Aéroport de Douala : En six ans, la Douane Camerounaise a saisi des drogues d’une valeur de 6,4 milliards de FCFA

0

Lorsque son avion atterrit à l’aéroport de Douala ce 27 février 2024, le passager de Turkish Airlines ne sait pas que son séjour au Cameroun ne se passera pas comme prévu. Le sexagénaire en provenance de Sao Paulo est la cible des équipes de la Douane affectées sur la plateforme aéroportuaire.

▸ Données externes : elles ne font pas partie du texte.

(** X8.  Whenever the request body can be destructured, a diagnostic
    handler sends exactly one response; its status is 200, 400 or 500; the
    body's [success] field is [true] exactly when the status is 200; at most
    one process is spawned, none exactly when the status is 400; and the
    handler ends normally. *)
Theorem one_response_per_request (other : value -> completion jsstring)
    (env : environment) (req : request) (target : value)
    (h : request -> prog unit) :
  h = ping_handler other \/ h = traceroute_handler other ->
  destructure_target (body req) = Normal target ->
  exists status b,
    responses (fst (run env (h req))) = [(status, b)]
    /\ (status = 200 \/ status = 400 \/ status = 500)%Z
    /\ success_field b = VBoolean (status =? 200)%Z
    /\ List.length (commands (fst (run env (h req)))) <= 1
    /\ (commands (fst (run env (h req))) = [] <-> status = 400%Z)
    /\ snd (run env (h req)) = Normal tt.
Proof.
  intros Hh Hd.
  destruct (handler_outcome env req Hh Hd)
    as [(_ & ->) | (s & cmd & t & r & _ & _ & _ & ->)].
  - exists 400%Z, invalid_target_body. cbn [fst snd responses commands].
    repeat split; auto.
  - destruct (error r) as [err|].
    + exists 500%Z, (failure_envelope (message err) (clock env)).
      cbn [fst snd responses commands List.length].
      repeat split; auto; try discriminate.
    + exists 200%Z, (success_envelope
                       (js_or (VString (stdout r)) (VString (stderr r)))
                       (clock env)).
      cbn [fst snd responses commands List.length].
      repeat split; auto; try discriminate.
Qed.

Lemma one_response_per_request_witness :
  let req := request_for "example.com" in
  let env := quiet_environment "linux" in
  destructure_target (body req) = Normal (VString (lit "example.com"))
  /\ exists status b,
       responses (fst (run env (ping_handler conversion_throws req))) = [(status, b)]
       /\ success_field b = VBoolean (status =? 200)%Z.
Proof.
  intros req env.
  assert (Hd : destructure_target (body req) = Normal (VString (lit "example.com")))
    by reflexivity.
  split; [exact Hd|].
  destruct (@one_response_per_request conversion_throws env req _
              (ping_handler conversion_throws) (or_introl eq_refl) Hd)
    as (status & b & Hr & _ & Hs & _).
  exists status, b. split; assumption.
Defined.

(** X9.  Only a string is ever run: when the target is of any other type
    (missing, null, a number, an array, an object), both handlers answer 400
    and spawn nothing, even if converting that value to a string would give
    a valid host name. *)
Theorem non_string_target_rejected (other : value -> completion jsstring)
    (env : environment) (req : request) (target : value) :
  destructure_target (body req) = Normal target ->
  (forall s, target <> VString s) ->
  run env (ping_handler other req) = ([Send 400 invalid_target_body], Normal tt)
  /\ run env (traceroute_handler other req)
     = ([Send 400 invalid_target_body], Normal tt).
Proof.
  intros Hd Hns.
  pose proof (validateTarget_not_string other Hns) as Hv.
  rewrite (@ping_handler_invalid other req target Hd Hv),
          (@traceroute_handler_invalid other req target Hd Hv).
  split; reflexivity.
Qed.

Placées sous la supervision de HISSOAK BONGUEN Jean Patrice, Chef du Secteur des Douanes du Littoral II Par Intérim, elles passent les huit colis suspects au peigne fin. Le pot aux roses est découvert. « Après inspection, nos fins douaniers ont constaté qu’il s’agit des chaussures et des sacs à main avec des manches en bois à l’intérieur desquelles étaient soigneusement dissimulées 24,5 kilogrammes de cocaïne, d’une valeur estimée à deux millions de dollars (1 214, 792 milliards de FCFA) », précise la Direction générale des Douanes (DGD). Le prévenu, âgé d’environ 60 ans, et le corps du délit ont été mis à la disposition du Procureur de la République près le Tribunal de Grande Instance de Douala-Bonanjo.

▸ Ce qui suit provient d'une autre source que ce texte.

(** C6, as the code has it. When [analyze] returns, the score of the
    report is between 0 and 100 and is [raw] rounded to two decimals, where
    [raw] is what [_calculate_score] returns for the password (0 for the
    empty password, whose report is the sentinel). The category is the
    label of the band of [raw]: below 30 Very Weak, from 30 and below 50
    Weak, from 50 and below 70 Medium, from 70 and below 90 Strong, from 90
    Very Strong. The only error [analyze] raises is [OverflowError]. *)
Theorem score_range_and_category_of_unrounded_score
    (self : PasswordStrengthChecker) (now pw : str) :
  match analyze self now pw with
  | Ok r =>
      (0 <= Report.score r <= 100)%R /\
      exists raw : R,
        (if nonempty pw
         then exists patterns,
                _detect_patterns self pw = Ok patterns /\
                raw = _calculate_score (length pw) (_analyze_characters pw)
                        patterns (_check_dictionary self pw)
                        (_calculate_entropy pw (_analyze_characters pw))
         else raw = 0%R) /\
        (0 <= raw <= 100)%R /\
        Report.score r = round2 raw /\
        Report.category r = _categorize_strength raw /\
        ((raw < 30 <-> Report.category r = of_string "Very Weak") /\
         (30 <= raw < 50 <-> Report.category r = of_string "Weak") /\
         (50 <= raw < 70 <-> Report.category r = of_string "Medium") /\
         (70 <= raw < 90 <-> Report.category r = of_string "Strong") /\
         (90 <= raw <-> Report.category r = of_string "Very Strong"))%R
  | Raise e => e = OverflowError
  end.
Proof.
  destruct (decide (pw = [])) as [->|Hpw].
  - change (analyze self now []) with (Ok (_empty_report now)).
    unfold _empty_report. cbn [Report.score Report.category nonempty].
    split; [lra|]. exists 0%R. split; [reflexivity|]. split; [lra|].
    split; [symmetry; apply round2_0|].
    assert (Hcat : of_string "Very Weak" = _categorize_strength 0).
    { unfold _categorize_strength.
      destruct (Rlt_dec 0 30); [reflexivity|lra]. }
    split; [exact Hcat|].
    pose proof (categorize_strength_iff 0) as Hiff.
    rewrite <- Hcat in Hiff. exact Hiff.
  - destruct (analyze_nonempty self now pw Hpw) as (p & Hp & Ha).
    destruct (entropy_nonempty pw Hpw) as [Hent _].
    cbv zeta in Ha. rewrite <- Hent in Ha. rewrite Ha.
    destruct (_ <? _)%Z; [|reflexivity].
    cbn [Report.score Report.category].
    match goal with |- context [round2 ?x] => set (raw := x) end.
    assert (Hraw : (0 <= raw <= 100)%R) by apply calculate_score_range.
    split; [apply round2_bounds; exact Hraw|].
    exists raw. split.
    { destruct pw; [congruence|]. cbn [nonempty].
      exists p. split; [exact Hp|reflexivity]. }
    split; [exact Hraw|]. split; [reflexivity|]. split; [reflexivity|].
    apply categorize_strength_iff.
Qed.

End Reports.

(** ** Character classes overlap *)

Section Classes.

Context `{U : Unicode}.

Lemma non_ascii_not_letter_or_digit (c : codepoint) :
  is_ascii c = false ->
  is_az c = false /\ is_AZ c = false /\ is_09 c = false.
Proof. intros Hc. repeat split; revert Hc; range_cases. Qed.

(** Whatever is outside ASCII is matched by [[^a-zA-Z0-9]] too. *)
Lemma unicode_implies_symbol (pw : str) :
  let ca := _analyze_characters pw in
  Chars.has_unicode ca = true -> Chars.has_symbols ca = true.
Proof.
  cbv zeta. unfold _analyze_characters.
  cbn [Chars.has_unicode Chars.has_symbols].
  unfold re_unicode, re_symbol. rewrite !search_set.
  induction pw as [|c pw IH]; [discriminate|].
  cbn [existsb]. intros Hu. apply orb_prop in Hu as [Hc|Hpw].
  - apply Bool.negb_true_iff in Hc.
    destruct (non_ascii_not_letter_or_digit c Hc) as (-> & -> & ->).
    reflexivity.
  - rewrite (IH Hpw). apply orb_true_r.
Qed.

Lemma existsb_In (p : codepoint -> bool) (pw : str) (c : codepoint) :
  In c pw -> p c = true -> existsb p pw = true.
Proof. intros Hin Hc. apply existsb_exists. exists c. auto. Qed.

(** C3, as the code has it. For every password, has_unicode says that
    the password has a character outside ASCII, and has_symbols that it
    has a character other than a-z, A-Z and 0-9; so a non-ASCII character
    sets both. A non-empty password of non-ASCII characters only has no
    lower-case and no upper-case letter, has symbols and unicode, and its
    alphabet size is 133, plus 10 when one of its characters is a decimal
    digit as [\d] matches it. *)
Theorem non_ascii_password_classes (pw : str) :
  let ca := _analyze_characters pw in
  Chars.has_unicode ca = existsb (fun c => negb (is_ascii c)) pw /\
  Chars.has_symbols ca =
    existsb (fun c => negb (is_az c || is_AZ c || is_09 c)) pw /\
  (forall c, In c pw -> is_ascii c = false ->
             Chars.has_unicode ca = true /\ Chars.has_symbols ca = true) /\
  (nonempty pw = true ->
   forallb (fun c => negb (is_ascii c)) pw = true ->
   Chars.has_lowercase ca = false /\
   Chars.has_uppercase ca = false /\
   Chars.has_symbols ca = true /\
   Chars.has_unicode ca = true /\
   Chars.has_digits ca = existsb is_decimal pw /\
   Chars.character_set_size ca =
     (133 + if existsb is_decimal pw then 10 else 0)%nat).
Proof.
  cbv zeta.
  assert (Huni : Chars.has_unicode (_analyze_characters pw) =
                 existsb (fun c => negb (is_ascii c)) pw).
  { unfold _analyze_characters. cbn [Chars.has_unicode].
    unfold re_unicode. rewrite search_set. reflexivity. }
  assert (Hsym : Chars.has_symbols (_analyze_characters pw) =
                 existsb (fun c => negb (is_az c || is_AZ c || is_09 c)) pw).
  { unfold _analyze_characters. cbn [Chars.has_symbols].
    unfold re_symbol. rewrite search_set. reflexivity. }
  split; [exact Huni|]. split; [exact Hsym|]. split.
  - intros c Hin Hc. rewrite Huni, Hsym. split.
    + apply (existsb_In _ pw c Hin). rewrite Hc. reflexivity.
    + apply (existsb_In _ pw c Hin).
      destruct (non_ascii_not_letter_or_digit c Hc) as (-> & -> & ->).
      reflexivity.
  - intros Hne Hall.
    assert (Hlow : existsb is_az pw = false /\ existsb is_AZ pw = false).
    { clear Hne Huni Hsym.
      induction pw as [|c pw IH]; [split; reflexivity|].
      cbn [forallb] in Hall. apply andb_prop in Hall as [Hc Hall].
      apply Bool.negb_true_iff in Hc.
      destruct (non_ascii_not_letter_or_digit c Hc) as (Haz & HAZ & _).
      destruct (IH Hall) as [IHl IHu].
      cbn [existsb]. rewrite Haz, HAZ, IHl, IHu. split; reflexivity. }
    destruct pw as [|c pw]; [discriminate|].
    pose proof Hall as Hc. cbn [forallb] in Hc.
    apply andb_prop in Hc as [Hc _]. apply Bool.negb_true_iff in Hc.
    assert (Hu : existsb (fun c => negb (is_ascii c)) (c :: pw) = true).
    { apply (existsb_In _ _ c); [left; reflexivity|].
      rewrite Hc. reflexivity. }
    assert (Hs : existsb (fun c => negb (is_az c || is_AZ c || is_09 c))
                   (c :: pw) = true).
    { apply (existsb_In _ _ c); [left; reflexivity|].
      destruct (non_ascii_not_letter_or_digit c Hc) as (-> & -> & ->).
      reflexivity. }
    destruct Hlow as [Hl HU].
    rewrite character_set_size_of_characters, Hsym, Huni, Hl, HU, Hs, Hu.
    unfold _analyze_characters.
    cbn [Chars.has_lowercase Chars.has_uppercase Chars.has_digits].
    unfold re_lower, re_upper, re_digit. rewrite !search_set, Hl, HU.
    repeat split. destruct (existsb is_decimal (c :: pw)); reflexivity.
Qed.

End Classes.

(** C3, an instance: the password "é" (U+00E9). *)
Lemma non_ascii_password_classes_witness :
  let ca := _analyze_characters (U:=latin1) [233%N] in
  Chars.has_lowercase ca = false /\
  Chars.has_uppercase ca = false /\
  Chars.has_symbols ca = true /\
  Chars.has_unicode ca = true /\
  Chars.has_digits ca = false /\
  Chars.character_set_size ca = 133%nat.
Proof.
  apply (proj2 (proj2 (proj2
           (non_ascii_password_classes (U:=latin1) [233%N]))));
    reflexivity.
Defined.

A lire : La douane saisit 70 kg de stupéfiants pour près d’1,738 Mds dans un vol de Rwandair en provenance d’Afrique du Sud

Pour faire passer leurs marchandises « incognito », les contrebandiers usent d’autres subterfuges. Le 16 avril 2025, dans la même plateforme aéroportuaire, le Service des Douanes a saisi une cargaison de 70 kilogrammes de stupéfiants, dissimulés dans des compresseurs d’air en provenance d’Afrique du Sud. Empaquetées dans deux cargaisons distinctes, les stupéfiants sont arrivés par vol Rwand’Air et réparties sur deux lettres de transport aérien (LTA).

Surveillance douanière

Le Forum sur la surveillance douanière du 11 août 2020 à Yaoundé a joué un rôle stratégique dans la métamorphose de la Douane. Administration jadis cantonnée aux méthodes manuelles et physique, elle a fait un bond décisif dans l’utilisation des techniques 2.0 dans sa mission de lutte contre les trafics illicites.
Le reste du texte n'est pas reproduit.